START Provided records

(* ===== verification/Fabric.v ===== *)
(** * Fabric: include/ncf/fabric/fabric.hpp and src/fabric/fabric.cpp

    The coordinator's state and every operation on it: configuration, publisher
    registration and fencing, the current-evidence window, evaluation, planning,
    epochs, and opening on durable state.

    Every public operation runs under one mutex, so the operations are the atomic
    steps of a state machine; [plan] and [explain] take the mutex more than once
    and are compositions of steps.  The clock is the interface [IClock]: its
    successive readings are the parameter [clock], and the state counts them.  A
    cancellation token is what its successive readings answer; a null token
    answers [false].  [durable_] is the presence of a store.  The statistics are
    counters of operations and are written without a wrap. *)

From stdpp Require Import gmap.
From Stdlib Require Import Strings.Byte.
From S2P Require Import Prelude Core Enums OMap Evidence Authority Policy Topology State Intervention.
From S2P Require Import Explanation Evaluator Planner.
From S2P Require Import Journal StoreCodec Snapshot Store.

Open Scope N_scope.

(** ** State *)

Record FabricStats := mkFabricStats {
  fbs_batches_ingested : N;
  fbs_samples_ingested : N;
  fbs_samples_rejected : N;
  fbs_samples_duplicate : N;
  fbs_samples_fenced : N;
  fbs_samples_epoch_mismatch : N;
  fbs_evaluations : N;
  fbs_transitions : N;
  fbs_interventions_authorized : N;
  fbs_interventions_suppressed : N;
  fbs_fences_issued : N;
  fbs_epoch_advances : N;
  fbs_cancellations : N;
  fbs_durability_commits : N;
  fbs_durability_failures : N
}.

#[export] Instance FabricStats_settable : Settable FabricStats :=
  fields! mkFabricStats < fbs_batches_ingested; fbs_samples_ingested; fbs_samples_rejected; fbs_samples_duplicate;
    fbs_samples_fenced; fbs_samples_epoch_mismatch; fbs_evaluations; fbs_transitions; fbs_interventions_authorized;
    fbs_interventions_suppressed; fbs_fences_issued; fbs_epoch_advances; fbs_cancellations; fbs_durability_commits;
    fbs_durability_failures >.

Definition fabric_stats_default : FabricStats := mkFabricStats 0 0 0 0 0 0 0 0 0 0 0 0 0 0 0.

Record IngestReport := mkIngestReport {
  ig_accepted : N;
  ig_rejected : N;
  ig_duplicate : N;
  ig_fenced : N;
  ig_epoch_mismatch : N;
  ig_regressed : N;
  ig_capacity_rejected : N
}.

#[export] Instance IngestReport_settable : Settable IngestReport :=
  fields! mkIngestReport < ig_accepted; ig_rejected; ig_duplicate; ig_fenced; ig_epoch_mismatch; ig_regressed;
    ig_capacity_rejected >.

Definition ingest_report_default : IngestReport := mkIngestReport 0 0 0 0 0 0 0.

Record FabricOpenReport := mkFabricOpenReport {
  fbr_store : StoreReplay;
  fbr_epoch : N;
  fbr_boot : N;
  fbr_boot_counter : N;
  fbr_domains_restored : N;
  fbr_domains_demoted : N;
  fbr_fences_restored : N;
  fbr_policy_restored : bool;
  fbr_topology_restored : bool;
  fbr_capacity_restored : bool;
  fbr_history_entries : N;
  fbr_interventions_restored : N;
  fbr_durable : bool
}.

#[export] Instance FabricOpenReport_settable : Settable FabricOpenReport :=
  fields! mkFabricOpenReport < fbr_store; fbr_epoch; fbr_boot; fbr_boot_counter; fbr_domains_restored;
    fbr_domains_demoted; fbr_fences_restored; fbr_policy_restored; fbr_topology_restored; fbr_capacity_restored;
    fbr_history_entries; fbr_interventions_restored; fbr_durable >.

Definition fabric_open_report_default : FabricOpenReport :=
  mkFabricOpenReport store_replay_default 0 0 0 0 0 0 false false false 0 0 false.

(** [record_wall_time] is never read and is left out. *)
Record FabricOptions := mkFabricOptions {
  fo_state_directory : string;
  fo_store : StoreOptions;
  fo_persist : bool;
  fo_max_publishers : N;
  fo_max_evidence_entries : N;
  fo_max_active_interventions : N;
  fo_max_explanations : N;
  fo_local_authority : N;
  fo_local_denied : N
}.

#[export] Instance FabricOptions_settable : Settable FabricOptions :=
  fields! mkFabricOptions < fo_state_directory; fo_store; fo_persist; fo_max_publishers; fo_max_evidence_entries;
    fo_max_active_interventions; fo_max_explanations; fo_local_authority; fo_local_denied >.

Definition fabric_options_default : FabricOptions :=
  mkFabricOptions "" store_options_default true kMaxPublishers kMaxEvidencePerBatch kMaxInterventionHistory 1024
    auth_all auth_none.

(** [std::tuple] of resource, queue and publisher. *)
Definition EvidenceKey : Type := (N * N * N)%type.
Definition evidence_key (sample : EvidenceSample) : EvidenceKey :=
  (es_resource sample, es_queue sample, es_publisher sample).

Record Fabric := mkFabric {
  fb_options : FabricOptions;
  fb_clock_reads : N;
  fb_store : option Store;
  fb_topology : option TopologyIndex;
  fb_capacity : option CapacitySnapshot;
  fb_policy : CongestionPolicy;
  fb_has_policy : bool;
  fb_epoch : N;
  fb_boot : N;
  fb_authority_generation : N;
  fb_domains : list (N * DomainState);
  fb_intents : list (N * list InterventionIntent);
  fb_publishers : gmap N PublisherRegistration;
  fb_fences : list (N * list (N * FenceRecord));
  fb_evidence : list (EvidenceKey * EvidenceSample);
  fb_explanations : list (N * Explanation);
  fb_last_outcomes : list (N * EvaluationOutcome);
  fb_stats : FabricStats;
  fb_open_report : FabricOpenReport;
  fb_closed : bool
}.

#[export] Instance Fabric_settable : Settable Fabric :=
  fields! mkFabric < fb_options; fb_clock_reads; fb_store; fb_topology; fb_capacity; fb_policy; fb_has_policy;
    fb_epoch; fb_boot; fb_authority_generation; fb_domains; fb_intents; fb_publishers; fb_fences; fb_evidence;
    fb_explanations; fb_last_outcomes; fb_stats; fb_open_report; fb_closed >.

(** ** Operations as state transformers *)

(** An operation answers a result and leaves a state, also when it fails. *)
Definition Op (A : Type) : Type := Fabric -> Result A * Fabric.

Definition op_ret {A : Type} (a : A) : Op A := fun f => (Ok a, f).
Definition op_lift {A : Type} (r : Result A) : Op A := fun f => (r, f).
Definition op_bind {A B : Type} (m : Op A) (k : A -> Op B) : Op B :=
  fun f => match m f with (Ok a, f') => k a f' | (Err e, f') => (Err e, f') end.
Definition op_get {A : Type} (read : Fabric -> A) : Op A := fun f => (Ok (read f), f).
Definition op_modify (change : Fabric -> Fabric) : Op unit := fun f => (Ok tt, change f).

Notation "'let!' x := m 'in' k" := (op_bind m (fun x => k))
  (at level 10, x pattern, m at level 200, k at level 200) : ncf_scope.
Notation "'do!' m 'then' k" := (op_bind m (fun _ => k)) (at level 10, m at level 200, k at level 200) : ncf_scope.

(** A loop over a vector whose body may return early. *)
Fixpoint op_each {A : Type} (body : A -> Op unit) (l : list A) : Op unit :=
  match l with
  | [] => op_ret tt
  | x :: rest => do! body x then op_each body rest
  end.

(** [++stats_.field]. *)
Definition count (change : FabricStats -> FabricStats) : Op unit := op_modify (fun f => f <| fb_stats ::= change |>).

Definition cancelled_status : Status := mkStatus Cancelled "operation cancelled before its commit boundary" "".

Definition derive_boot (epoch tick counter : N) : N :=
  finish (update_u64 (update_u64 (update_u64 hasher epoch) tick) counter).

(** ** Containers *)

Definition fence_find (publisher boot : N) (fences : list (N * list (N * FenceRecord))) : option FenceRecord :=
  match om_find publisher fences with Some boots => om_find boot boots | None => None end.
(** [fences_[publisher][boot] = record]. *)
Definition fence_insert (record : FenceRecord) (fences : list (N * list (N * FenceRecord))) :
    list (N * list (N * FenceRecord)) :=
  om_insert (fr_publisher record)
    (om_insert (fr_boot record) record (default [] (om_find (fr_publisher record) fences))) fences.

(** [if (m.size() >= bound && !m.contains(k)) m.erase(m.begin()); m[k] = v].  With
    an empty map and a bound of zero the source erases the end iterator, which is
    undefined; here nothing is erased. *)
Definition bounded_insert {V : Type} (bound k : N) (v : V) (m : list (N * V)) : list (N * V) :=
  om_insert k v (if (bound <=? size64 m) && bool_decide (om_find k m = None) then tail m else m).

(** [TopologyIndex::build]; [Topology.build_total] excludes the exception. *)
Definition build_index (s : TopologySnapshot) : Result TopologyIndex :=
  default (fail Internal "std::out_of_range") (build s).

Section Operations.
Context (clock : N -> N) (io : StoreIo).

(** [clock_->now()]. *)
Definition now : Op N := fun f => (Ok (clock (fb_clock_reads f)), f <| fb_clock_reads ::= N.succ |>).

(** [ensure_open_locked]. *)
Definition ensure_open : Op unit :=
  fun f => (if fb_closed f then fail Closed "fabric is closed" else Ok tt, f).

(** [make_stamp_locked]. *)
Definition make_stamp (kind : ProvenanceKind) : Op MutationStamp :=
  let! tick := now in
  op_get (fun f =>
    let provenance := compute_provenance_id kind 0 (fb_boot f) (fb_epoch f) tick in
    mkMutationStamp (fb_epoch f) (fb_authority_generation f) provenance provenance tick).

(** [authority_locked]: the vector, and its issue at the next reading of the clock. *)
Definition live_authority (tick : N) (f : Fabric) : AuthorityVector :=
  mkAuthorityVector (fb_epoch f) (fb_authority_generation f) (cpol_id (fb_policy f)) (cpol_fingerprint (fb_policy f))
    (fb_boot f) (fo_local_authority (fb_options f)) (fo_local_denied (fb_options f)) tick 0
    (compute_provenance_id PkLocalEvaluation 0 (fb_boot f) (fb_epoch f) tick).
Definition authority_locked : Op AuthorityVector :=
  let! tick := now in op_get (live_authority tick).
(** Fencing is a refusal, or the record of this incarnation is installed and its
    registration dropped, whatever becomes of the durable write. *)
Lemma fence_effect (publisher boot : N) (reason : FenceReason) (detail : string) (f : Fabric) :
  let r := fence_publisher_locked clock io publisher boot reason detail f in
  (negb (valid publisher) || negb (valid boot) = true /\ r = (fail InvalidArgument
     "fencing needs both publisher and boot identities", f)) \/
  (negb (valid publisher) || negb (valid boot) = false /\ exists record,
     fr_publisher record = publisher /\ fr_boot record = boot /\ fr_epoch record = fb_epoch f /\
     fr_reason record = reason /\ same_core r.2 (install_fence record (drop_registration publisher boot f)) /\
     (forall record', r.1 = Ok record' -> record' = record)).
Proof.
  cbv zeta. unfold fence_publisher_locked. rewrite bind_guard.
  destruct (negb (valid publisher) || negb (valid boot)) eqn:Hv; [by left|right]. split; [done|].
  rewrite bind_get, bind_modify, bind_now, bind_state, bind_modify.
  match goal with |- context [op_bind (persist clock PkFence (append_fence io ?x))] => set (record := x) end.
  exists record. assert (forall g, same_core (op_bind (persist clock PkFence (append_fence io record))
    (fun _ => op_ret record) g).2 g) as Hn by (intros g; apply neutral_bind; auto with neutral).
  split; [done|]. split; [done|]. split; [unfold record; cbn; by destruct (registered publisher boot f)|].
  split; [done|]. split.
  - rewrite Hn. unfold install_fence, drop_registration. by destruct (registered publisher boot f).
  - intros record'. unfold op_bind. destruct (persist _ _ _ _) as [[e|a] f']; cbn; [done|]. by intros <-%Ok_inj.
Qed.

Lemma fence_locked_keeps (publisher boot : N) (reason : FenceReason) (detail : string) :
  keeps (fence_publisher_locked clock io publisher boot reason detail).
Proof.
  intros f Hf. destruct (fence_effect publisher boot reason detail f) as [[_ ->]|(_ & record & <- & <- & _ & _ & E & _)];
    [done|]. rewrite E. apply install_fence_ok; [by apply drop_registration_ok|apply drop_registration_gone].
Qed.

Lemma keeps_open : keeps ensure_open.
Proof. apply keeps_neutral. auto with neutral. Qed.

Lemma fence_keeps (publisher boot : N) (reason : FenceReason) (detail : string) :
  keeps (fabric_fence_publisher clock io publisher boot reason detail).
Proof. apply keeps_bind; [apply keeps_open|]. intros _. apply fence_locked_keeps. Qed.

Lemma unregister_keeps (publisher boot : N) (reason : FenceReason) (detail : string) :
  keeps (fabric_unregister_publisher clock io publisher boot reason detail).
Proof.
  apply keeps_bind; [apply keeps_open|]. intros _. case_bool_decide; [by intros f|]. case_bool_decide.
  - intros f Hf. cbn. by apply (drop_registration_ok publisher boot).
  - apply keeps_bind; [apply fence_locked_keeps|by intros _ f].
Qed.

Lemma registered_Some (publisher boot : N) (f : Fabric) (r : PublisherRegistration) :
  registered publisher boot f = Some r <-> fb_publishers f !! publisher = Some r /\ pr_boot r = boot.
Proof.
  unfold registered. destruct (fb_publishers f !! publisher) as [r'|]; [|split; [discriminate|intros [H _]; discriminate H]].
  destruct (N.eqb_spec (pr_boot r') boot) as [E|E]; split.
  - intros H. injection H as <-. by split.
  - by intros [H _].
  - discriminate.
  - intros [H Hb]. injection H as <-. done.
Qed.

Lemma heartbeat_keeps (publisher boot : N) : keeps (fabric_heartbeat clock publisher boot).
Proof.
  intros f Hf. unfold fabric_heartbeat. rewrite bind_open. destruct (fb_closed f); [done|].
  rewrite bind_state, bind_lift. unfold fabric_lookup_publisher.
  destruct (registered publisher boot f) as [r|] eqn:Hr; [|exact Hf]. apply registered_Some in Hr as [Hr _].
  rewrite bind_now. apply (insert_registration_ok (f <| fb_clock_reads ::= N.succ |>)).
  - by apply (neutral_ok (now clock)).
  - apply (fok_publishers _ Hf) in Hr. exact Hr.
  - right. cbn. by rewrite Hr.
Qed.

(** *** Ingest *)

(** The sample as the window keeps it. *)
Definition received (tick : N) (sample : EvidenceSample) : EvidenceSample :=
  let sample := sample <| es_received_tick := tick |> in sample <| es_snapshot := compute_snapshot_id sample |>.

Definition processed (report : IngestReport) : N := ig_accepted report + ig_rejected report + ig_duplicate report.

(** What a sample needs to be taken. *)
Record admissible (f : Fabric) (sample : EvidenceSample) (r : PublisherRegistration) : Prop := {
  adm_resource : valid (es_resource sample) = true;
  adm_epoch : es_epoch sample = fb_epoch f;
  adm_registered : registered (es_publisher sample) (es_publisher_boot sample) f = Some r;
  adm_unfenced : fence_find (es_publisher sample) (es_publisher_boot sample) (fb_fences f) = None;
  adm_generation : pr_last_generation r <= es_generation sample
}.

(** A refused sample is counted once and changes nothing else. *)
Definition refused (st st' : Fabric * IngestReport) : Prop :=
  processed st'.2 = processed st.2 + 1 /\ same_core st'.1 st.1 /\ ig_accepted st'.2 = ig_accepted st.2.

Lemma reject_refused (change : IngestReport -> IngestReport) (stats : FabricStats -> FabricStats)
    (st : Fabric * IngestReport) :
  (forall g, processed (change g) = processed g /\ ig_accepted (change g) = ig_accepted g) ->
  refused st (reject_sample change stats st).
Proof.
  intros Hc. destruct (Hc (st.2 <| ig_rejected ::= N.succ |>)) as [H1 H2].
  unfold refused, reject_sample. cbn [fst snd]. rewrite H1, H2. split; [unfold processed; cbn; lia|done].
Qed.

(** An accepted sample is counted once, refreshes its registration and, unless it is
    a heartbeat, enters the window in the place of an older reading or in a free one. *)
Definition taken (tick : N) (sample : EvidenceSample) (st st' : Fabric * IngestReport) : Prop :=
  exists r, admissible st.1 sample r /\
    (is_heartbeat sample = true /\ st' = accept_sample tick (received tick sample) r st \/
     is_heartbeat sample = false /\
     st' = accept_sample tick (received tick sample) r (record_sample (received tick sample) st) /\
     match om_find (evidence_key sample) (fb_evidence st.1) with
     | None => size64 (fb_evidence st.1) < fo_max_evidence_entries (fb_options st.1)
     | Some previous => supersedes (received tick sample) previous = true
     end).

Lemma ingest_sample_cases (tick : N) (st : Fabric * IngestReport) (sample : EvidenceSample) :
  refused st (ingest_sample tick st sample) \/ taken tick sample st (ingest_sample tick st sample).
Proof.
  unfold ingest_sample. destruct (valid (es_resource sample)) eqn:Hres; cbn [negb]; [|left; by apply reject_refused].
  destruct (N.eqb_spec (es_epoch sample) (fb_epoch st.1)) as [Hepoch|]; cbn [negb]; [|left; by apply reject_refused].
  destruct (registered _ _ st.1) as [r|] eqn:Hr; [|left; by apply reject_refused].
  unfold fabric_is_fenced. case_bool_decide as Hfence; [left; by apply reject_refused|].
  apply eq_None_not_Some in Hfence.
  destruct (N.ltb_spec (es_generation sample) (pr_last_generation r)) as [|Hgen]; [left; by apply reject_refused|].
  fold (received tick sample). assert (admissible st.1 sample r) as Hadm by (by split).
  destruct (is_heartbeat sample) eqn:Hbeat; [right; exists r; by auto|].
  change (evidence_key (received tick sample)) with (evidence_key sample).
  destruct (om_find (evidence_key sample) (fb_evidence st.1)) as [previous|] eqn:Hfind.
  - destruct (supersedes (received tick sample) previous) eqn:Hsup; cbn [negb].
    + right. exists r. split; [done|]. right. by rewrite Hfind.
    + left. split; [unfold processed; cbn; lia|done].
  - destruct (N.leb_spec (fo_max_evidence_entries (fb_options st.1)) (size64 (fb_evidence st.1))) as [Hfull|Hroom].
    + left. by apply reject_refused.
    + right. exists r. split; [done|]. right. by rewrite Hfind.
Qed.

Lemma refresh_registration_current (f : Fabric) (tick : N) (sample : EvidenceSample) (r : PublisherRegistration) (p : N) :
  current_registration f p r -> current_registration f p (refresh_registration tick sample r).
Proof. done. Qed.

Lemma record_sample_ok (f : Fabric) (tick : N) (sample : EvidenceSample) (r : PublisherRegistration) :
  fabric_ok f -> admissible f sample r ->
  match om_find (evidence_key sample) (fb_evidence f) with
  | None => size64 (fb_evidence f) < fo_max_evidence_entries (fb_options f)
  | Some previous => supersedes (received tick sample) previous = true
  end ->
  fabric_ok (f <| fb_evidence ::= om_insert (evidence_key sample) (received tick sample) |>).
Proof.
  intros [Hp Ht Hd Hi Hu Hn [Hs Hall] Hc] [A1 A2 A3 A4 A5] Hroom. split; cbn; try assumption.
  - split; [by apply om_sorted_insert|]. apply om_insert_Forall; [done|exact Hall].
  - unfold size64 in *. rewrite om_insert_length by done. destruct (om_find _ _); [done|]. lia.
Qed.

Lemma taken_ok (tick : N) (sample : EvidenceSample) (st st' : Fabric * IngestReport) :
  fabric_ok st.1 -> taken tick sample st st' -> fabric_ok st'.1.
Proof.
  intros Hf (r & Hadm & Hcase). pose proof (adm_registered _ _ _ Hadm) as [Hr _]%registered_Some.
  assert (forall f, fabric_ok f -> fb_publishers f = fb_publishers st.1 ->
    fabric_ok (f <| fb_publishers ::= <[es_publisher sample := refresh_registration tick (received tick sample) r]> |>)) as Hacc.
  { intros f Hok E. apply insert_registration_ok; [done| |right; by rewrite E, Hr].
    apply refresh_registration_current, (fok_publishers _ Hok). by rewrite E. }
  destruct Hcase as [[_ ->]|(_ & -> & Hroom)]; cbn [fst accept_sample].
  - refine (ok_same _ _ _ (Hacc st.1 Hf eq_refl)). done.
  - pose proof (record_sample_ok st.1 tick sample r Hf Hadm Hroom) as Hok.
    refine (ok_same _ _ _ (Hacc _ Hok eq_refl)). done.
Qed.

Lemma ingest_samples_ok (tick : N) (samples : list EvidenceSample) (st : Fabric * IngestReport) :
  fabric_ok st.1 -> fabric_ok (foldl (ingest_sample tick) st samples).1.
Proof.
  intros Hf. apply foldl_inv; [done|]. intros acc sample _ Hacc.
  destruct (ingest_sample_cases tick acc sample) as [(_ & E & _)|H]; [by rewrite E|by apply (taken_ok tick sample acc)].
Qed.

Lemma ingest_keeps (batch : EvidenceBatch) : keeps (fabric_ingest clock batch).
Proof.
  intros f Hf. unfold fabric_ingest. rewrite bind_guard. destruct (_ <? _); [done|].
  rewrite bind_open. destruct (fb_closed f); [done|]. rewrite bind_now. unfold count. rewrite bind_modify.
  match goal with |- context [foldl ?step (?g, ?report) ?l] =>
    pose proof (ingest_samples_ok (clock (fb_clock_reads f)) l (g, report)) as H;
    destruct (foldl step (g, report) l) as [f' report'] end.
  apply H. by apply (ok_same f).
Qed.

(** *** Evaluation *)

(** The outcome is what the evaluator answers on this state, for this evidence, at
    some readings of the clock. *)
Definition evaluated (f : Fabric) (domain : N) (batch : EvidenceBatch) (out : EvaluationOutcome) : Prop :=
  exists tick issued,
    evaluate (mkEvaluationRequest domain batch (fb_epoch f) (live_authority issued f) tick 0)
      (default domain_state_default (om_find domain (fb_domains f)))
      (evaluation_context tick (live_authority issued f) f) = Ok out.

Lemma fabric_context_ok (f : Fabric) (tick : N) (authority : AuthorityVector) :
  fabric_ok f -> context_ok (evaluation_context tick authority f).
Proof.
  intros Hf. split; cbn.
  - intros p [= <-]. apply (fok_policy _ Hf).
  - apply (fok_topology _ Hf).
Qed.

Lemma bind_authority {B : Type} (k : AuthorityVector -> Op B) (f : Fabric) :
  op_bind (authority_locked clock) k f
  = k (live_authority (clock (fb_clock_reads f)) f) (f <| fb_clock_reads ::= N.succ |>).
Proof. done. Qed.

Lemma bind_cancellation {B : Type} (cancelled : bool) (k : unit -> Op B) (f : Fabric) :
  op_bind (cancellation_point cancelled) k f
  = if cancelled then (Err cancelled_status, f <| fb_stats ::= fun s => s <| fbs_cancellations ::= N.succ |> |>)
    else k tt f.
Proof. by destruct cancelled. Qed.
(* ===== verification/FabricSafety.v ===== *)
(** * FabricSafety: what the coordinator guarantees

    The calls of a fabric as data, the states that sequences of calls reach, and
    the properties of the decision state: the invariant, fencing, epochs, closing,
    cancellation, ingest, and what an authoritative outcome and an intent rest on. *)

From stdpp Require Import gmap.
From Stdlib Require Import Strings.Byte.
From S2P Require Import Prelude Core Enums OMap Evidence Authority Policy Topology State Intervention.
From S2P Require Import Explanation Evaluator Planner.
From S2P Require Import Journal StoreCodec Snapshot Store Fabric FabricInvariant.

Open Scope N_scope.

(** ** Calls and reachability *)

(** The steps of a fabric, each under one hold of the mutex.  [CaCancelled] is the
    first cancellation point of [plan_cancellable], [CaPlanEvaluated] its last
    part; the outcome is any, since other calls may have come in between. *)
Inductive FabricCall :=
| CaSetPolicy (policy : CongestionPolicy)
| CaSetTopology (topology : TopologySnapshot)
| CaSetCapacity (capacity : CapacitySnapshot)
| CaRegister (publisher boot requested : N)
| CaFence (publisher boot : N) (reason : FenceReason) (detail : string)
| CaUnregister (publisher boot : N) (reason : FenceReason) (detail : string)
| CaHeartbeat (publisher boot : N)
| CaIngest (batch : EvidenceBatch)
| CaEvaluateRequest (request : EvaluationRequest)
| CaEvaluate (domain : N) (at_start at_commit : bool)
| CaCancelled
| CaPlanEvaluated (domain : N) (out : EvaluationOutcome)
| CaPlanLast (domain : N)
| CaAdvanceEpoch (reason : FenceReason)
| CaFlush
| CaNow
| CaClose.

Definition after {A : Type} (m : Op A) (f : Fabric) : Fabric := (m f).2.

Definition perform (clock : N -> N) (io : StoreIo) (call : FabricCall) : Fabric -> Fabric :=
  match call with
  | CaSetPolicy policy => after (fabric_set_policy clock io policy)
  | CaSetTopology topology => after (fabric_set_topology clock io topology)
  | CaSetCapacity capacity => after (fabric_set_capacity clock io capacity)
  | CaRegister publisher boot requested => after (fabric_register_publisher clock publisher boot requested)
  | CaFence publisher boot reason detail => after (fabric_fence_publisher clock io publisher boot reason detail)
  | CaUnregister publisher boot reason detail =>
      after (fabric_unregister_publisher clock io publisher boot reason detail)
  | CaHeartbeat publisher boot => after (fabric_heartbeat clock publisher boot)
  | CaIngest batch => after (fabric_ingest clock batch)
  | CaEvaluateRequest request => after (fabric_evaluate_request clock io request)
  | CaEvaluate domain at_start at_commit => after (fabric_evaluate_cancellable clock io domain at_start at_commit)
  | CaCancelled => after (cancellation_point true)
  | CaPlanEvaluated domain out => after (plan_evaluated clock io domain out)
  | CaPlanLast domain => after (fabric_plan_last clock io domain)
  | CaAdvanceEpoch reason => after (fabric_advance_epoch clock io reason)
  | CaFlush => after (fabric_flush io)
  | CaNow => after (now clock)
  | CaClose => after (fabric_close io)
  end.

END Provided records

Problem statement: Copy the lines above exactly, beginning at the line that has "fb_evidence : list" and stopping after the line that has "fields! mkFabric <", and omit the rest.

Answer to this problem:
  fb_evidence : list (EvidenceKey * EvidenceSample);
  fb_explanations : list (N * Explanation);
  fb_last_outcomes : list (N * EvaluationOutcome);
  fb_stats : FabricStats;
  fb_open_report : FabricOpenReport;
  fb_closed : bool
}.

#[export] Instance Fabric_settable : Settable Fabric :=
  fields! mkFabric < fb_options; fb_clock_reads; fb_store; fb_topology; fb_capacity; fb_policy; fb_has_policy;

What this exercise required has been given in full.